━━━ Data shown ━━━

(* ===== verification/EventClusterBeta.v ===== *)
(** * Event clusters ([src/domain/event-cluster-beta.ts], second half)

    An event cluster gathers the evidence observed for one event plan: members by lane,
    each a revision of a provider's record, and a life cycle from [candidate] to
    [complete] or [stopped].  Every operation returns a new revision, sealed by the
    digest of its content. *)
From S2P Require Import Prelude JsString JsNumber Json JsonLimits JsonParse JsonClaims Hash Zod.
From S2P Require Import JsonObject Event EventFacts Codec Records Evidence SecContracts EventPlan.

(** ** Literals *)

Inductive EventClusterMemberKind : Type :=
  | Member_issuer_release | Sec_8_k | Sec_10_q | Sec_10_k | Member_transcript | Member_market_bars.

Inductive SecForm : Type := Form_8K | Form_8K_A | Form_10Q | Form_10Q_A | Form_10K | Form_10K_A.

Inductive Relationship : Type := Original | Correction | Amendment.

Inductive LaneStatus : Type := Lane_pending | Lane_observed | Lane_stable_missing | Lane_stopped.

Inductive EventClusterStatus : Type :=
  | Candidate | Prewarming | Frozen | Active | Primary_observed | Follow_up | Settling | Complete
  | Stopped.

#[export] Instance EventClusterMemberKind_eq_dec : EqDecision EventClusterMemberKind.
Proof. solve_decision. Defined.
#[export] Instance SecForm_eq_dec : EqDecision SecForm.
Proof. solve_decision. Defined.
#[export] Instance Relationship_eq_dec : EqDecision Relationship.
Proof. solve_decision. Defined.
#[export] Instance LaneStatus_eq_dec : EqDecision LaneStatus.
Proof. solve_decision. Defined.
#[export] Instance EventClusterStatus_eq_dec : EqDecision EventClusterStatus.
Proof. solve_decision. Defined.

#[export] Instance EventClusterMemberKind_enum : Enumerated EventClusterMemberKind.
Proof.
  refine {| enum_name := λ k, match k with
    | Member_issuer_release => js "issuer-release" | Sec_8_k => js "sec-8-k"
    | Sec_10_q => js "sec-10-q" | Sec_10_k => js "sec-10-k"
    | Member_transcript => js "transcript" | Member_market_bars => js "market-bars" end;
    enum_all := [Member_issuer_release; Sec_8_k; Sec_10_q; Sec_10_k; Member_transcript;
      Member_market_bars] |}.
  - by intros [].
  - intros []; apply js_units.
Defined.

#[export] Instance SecForm_enum : Enumerated SecForm.
Proof.
  refine {| enum_name := λ f, match f with
    | Form_8K => js "8-K" | Form_8K_A => js "8-K/A" | Form_10Q => js "10-Q"
    | Form_10Q_A => js "10-Q/A" | Form_10K => js "10-K" | Form_10K_A => js "10-K/A" end;
    enum_all := [Form_8K; Form_8K_A; Form_10Q; Form_10Q_A; Form_10K; Form_10K_A] |}.
  - by intros [].
  - intros []; apply js_units.
Defined.

#[export] Instance Relationship_enum : Enumerated Relationship.
Proof.
  refine {| enum_name := λ r, match r with
    | Original => js "original" | Correction => js "correction" | Amendment => js "amendment" end;
    enum_all := [Original; Correction; Amendment] |}.
  - by intros [].
  - intros []; apply js_units.
Defined.

#[export] Instance LaneStatus_enum : Enumerated LaneStatus.
Proof.
  refine {| enum_name := λ s, match s with
    | Lane_pending => js "pending" | Lane_observed => js "observed"
    | Lane_stable_missing => js "stable-missing" | Lane_stopped => js "stopped" end;
    enum_all := [Lane_pending; Lane_observed; Lane_stable_missing; Lane_stopped] |}.
  - by intros [].
  - intros []; apply js_units.
Defined.

#[export] Instance EventClusterStatus_enum : Enumerated EventClusterStatus.
Proof.
  refine {| enum_name := λ s, match s with
    | Candidate => js "candidate" | Prewarming => js "prewarming" | Frozen => js "frozen"
    | Active => js "active" | Primary_observed => js "primary-observed"
    | Follow_up => js "follow-up" | Settling => js "settling" | Complete => js "complete"
    | Stopped => js "stopped" end;
    enum_all := [Candidate; Prewarming; Frozen; Active; Primary_observed; Follow_up; Settling;
      Complete; Stopped] |}.
  - by intros [].
  - intros []; apply js_units.
Defined.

━━━

Every line above with the word "Import" belongs in the answer, copied as written.

From S2P Require Import Prelude JsString JsNumber Json JsonLimits JsonParse JsonClaims Hash Zod.
From S2P Require Import JsonObject Event EventFacts Codec Records Evidence SecContracts EventPlan.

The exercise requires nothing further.